E qual seria o cenário o ideal? A legalização da maconha em todo o mundo, como já acontece em uma dezena de países, entre eles os Estados Unidos?

É uma tendência global. A maconha é uma planta milenar. Ela tem 12.000 anos de coevolução com seres humanos. Foram nossos ancestrais na China, depois na Índia, Pérsia, chegando à Turquia, ao norte da África, Europa e depois à América, que ao longo de muitas gerações foram selecionando essas variedades. Há maconhas que são muito boas para você realizar trabalho físico, outras para o trabalho intelectual, outras para uma conexão espiritual, outras para o prazer erótico, outras para o descanso, para o sono de boa qualidade. Tudo isso é uma herança que foi jogada fora, que foi vilipendiada e que agora vem sendo resgatada. Não é à toa que os Estados Unidos, Canadá, Uruguai, Portugal, Alemanha, Israel já transformaram suas legislações para incorporar novamente a maconha a suas farmacopeias. A França é um país muito importante para o avanço do pensamento global e não pode se manter na posição que está hoje. A França é um país que glorifica certas substâncias, por exemplo álcool, e ao mesmo tempo demoniza outras, como é o caso da cannabis.

Você faz um alerta nesse livro para o risco desse movimento pacifista e civil ser apropriado pela indústria. Que risco é esse?

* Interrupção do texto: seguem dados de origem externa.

(** C8.  A load that raises is safe to handle.  The rules, the default and the
    flags are untouched.  If the filter is not loaded afterwards, no call but
    the one for no_new_privs succeeded, so nothing was installed; if it is, it
    was loaded before and nothing happened, or the kernel did install it and
    only the listener could not be set up, in which case the descriptor was
    closed unless making it non-inheritable was what failed (or the kernel
    returned no descriptor number). *)
Theorem load_failure `{Kernel} (sys_platform machine : string) (fuel : nat) (f f' : Filter)
    (h h' : list event) (e : exn) (Hb : built machine f)
    (Hl : load sys_platform machine fuel (f, h) = Some (Raise e, (f', h'))) :
  _default f' = _default f ∧ _flags f' = _flags f ∧ _rules f' = _rules f ∧
  ∃ new, h' = h ++ new ∧
    if _loaded f' then
      (_loaded f = true ∧ new = [] ∧ e = RuntimeError "filter is already loaded") ∨
      (Z.land (_flags f) FLAG_NEW_LISTENER ≠ 0 ∧
       ∃ nr prog r pre evs post, new = pre ++ evs ++ post ∧
         answered (install nr (_flags f) prog) evs r ∧ kr_ret r ≠ -1 ∧
         (closes (kr_ret r) post = 1%nat ∨
          (∃ r', last post = Some (KSetInheritable (kr_ret r) false, r') ∧ kr_ret r' = -1) ∨
          ¬ is_c_int (kr_ret r)))
    else Forall (λ ev, ev.1 = no_new_privs_call ∨ kr_ret ev.2 = -1) new.
Proof.
  apply load_cases in Hl. remember (Raise e) as res eqn:Eres.
  destruct (program_fields machine f) as (Hd & Hf & Hr & Hld).
  destruct Hl as [Hload|e' evs Hload Hevs|e' evs0 r0 evs1 Hload Ha0 H0 Hevs|
    nr prog evs0 r0 evs1 r1 h' res Hload Ha0 H0 Hnr Hp Hm Hlen Ha1 H1 Hfl].
  - do 3 (split; [done|]). exists []. rewrite app_nil_r, Hload. split; [done|]. left.
    injection Eres as <-. done.
  - do 3 (split; [done|]). exists evs. rewrite Hload. split; [done|].
    eapply Forall_impl; [exact Hevs|]. by right.
  - do 3 (split; [done|]). exists (evs0 ++ evs1). rewrite Hld, Hload. split; [done|].
    apply Forall_app. split; [|eapply Forall_impl; [exact Hevs|]; by right].
    destruct Ha0 as (tries & -> & Ht). apply Forall_app. split; [|by apply Forall_singleton; left].
    eapply Forall_impl; [exact Ht|]. intros ev [He _]. by left.
  - do 3 (split; [done|]). cbn [set_loaded _loaded].
    destruct (Z.eqb_spec (Z.land (_flags f) FLAG_NEW_LISTENER) 0) as [E|E].
    { destruct Hfl as [_ Hres]. congruence. }
    destruct Hfl as (lres & Hi & Hres).
    destruct (listener_init_cases _ _ _ _ _ _ _ Hi) as (evs2 & -> & Hcase).
    exists (evs0 ++ evs1 ++ evs2). rewrite <- !app_assoc. split; [done|]. right. split; [done|].
    exists nr, prog, r1, evs0, evs1, evs2. do 3 (split; [done|]).
    subst res. destruct lres as [l|e']; [done|].
    unfold init_failed in Hcase. case_decide; [|by right; right].
    destruct Hcase as [Hc|(_ & r' & Hlast & Hr')]; [by left|]. right. left. by exists r'.
Qed.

Essa é uma ótima questão. Os proibicionistas, digamos menos informados, vão negar as propriedades medicinais da maconha. Eles gostam de compará-la com o veneno de certas víboras, serpentes venenosas, em que uma molécula é útil a medicina, mas o resto é muito perigoso. A maconha evidentemente não é o veneno da jararaca. Mas existe uma outra vertente, um pouco mais sofisticada, que vai dizer que a maconha é como o césio, o plutônio ou substâncias radioativas que são muito úteis, mas que precisam ser extremamente controladas. Isso cria um pânico moral que vai justificar o quê? Que a cessão dos direitos de produção da maconha sejam apenas da indústria, da grande indústria, que vai poder arcar com os custos de ter paredes duplas e triplas, todo tipo de regime de segurança, código QR identificando cada planta, plena rastreabilidade, quando na verdade, como disse antes, é uma planta que deveria estar do lado do alecrim, da carqueja, do boldo. Nada contra que a indústria produza fármacos à base de cannabis. Aliás, a França foi uma pioneira nisso. No século 19, antes da França entrar em pânico com relação à maconha, ela vendeu maconha vinda do Marrocos para todo o planeta. Mas é preciso que a gente entenda que as pessoas têm que ter direito a outros tipos de relação com essa planta. Como é que uma planta medicinal de 12.000 anos não pode ser plantada em casa? Como é que eu não posso ter uma cooperativa, um clube, uma associação de pacientes que possa fazer isso sem lucro e entregar toda essa herança milenar nas mãos de apenas uns poucos bilionários? Isso não faz o menor sentido e não serve à saúde pública.

E o uso recreativo?

Eu faço essa problematização no livro. A maconha produz um relaxamento, produz um certo tipo de estado de contemplação que é muito adequado às artes, à filosofia, à poesia, ao contato humano, à música, como eu falo muito do Louis Armstrong, como (a maconha) foi importante na própria invenção do improviso no jazz. De certa maneira, isso mostra como nós temos uma carga pesada de culpa cristã, por que como pode a maconha ser aceita como remédio, mas não ser aceita como algo que pode melhorar a sua experiência vendo um filme, por exemplo, assistir uma peça de teatro, conversando com uma amiga, com um amigo? Existe um pânico moral, que é moral mesmo, que diz respeito a proibir o prazer, a proibir as coisas que são gostosas. Eu gosto de dizer que aquilo que é recreativo, já é em si um pouco terapêutico.